On 4/16/07, Patrick Bond <[EMAIL PROTECTED]> wrote:
ravi wrote:
> further excuse for such phrases as "the language of the colonialist".

Yikes, Ravi, you don't mean that scorn I hope. We had a visit at our
centre from Ngugi wa Thiong'o at the end of last month, and a colleague
did this report:


The Mercury

English versus indigenous languages
<snip>
He captures the paradox of English versus indigenous languages in the
world today.

Children usually have no trouble learning more than one language if
they are given instruction from an early age.  Whether there are
enough teachers, materials, etc. for more than one language -- or even
just one -- for mass education in a country is a matter of political
economy.  A lot of people in the world are still illiterate or
functionally illiterate in any language, even in their native
language, and that's one of the problems.  I sometimes wonder if
religious intellectuals are winning more followers than secular
intellectuals in many countries in the global South in part because
the former are better at oral communication than the latter (lots of
religious communication happens through sermons, prayers, etc., i.e.
oral communication, delivered directly at places of worship,
indirectly on cassette tapes, radio, TV, etc.)

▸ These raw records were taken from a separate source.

(** * MPAS-Analysis, [mpas_analysis/shared/plot/plotting.py]

    A shallow embedding of the plotting module and the proofs of the
    properties its specification states.

    The module is a sequence of calls into matplotlib's [pyplot], driven by a
    [ConfigParser] object.  The embedding keeps that shape:

    - the configuration object and the current figure live in a [world]; every
      routine is a computation in a state-and-exception monad [M] over it;
    - every call into pyplot appends an [event] to the world's trace, in
      program order;
    - Python exceptions are results [Raise o e], where [o] records whether
      the exception comes from a [raise] statement of this module, from the
      interpreter (a subscript out of range, an unbound local) or from a
      library;
    - the libraries (ConfigParser, pandas, the colormap registry, the
      time-keeping helpers of the package) are parameters: an interface
      [ConfigParser] and a record [External]. *)

From Stdlib Require Import List ZArith QArith Qabs Qround String Ascii Bool Lia.
From Stdlib Require Import DecimalString.
Import ListNotations.

Close Scope Q_scope.
Local Open Scope string_scope.
Local Open Scope list_scope.

Set Implicit Arguments.

(* ================================================================== *)
(** * Python values *)

(** A float; [None] is NaN.  Rationals stand for the finite floats.  Where
    a result depends on how a float operation rounds (the indices that
    [plot_size_y_axis] picks), the rounded operation is a parameter of the
    embedding, [float_sub]. *)
Definition value := option Q.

Another is that when a question of teaching more than one languages
comes up at all, it's almost always a matter of a native language +
English.  If not that, it's a native language + a European language
(depending on who the longest-time colonizer of the nation was).  The
other day, I was talking with my Persian teacher about this question,
and he was saying that, even to learn about Iran's neighbors like
Pakistan and Afghanistan, Iranians tend to go -- sometimes have to go,
depending on the topic -- to the media, scholarship, etc. of the West,
and vice versa.  Direct, lateral communication between non-Western
countries has been inhibited due to the history and present reality of
imperialism, which has political implications for constructing a new,
more egalitarian world order.  But what is to be done about it is not
an easy question.

Yet another is whether Americans and other English-speaking nations in
the West are willing to spend time to learn foreign languages,
cultures, politics, etc.  The lack of equity comes not from the fact
of other nations' intellectuals studying English, US politics, etc.
itself but it's mainly one-way communication, and when the opinion
makers in the US get themselves interested in the affairs of the rest
of the world, they only listen to those who tell them what they want
to hear politically (preferably in English to spare the costs of
translation, so that means listening only to a relatively privileged
minority in the case of many nations), whether or not what they are
telling them is true.

In any case, about this issue of language, Roy actually has something
to say, too -- e.g.:

<http://www.zmag.org/content/showarticle.cfm?ItemID=6136>
Superstars and Globalization
Interviewing Arundhati Roy
by Sonali Kolhatkar
and Arundhati Roy
        
August 31, 2004

. . . . . . . . . . . . . . . . . . . .

*Sonali Kolhatkar*: The issue of globalization from the perspective of
activists who want justice, is an interesting one because it brings up
ideas and challenges that I noticed – in the World Social Forum there
was one topic that kept coming up was the issue of language. You had
all these people coming together – most of them didn't speak one
common language. And Nawal el Saadawi [famed Egyptian feminist] was
talking about rejecting the use of the colonial language, English.
Even though the "God of Small Things" [Roy's first novel] has been
translated into many languages, your primary language that you write
in is English. Do you think that language, colonial or not, is an
issue that activists should be trying to solve?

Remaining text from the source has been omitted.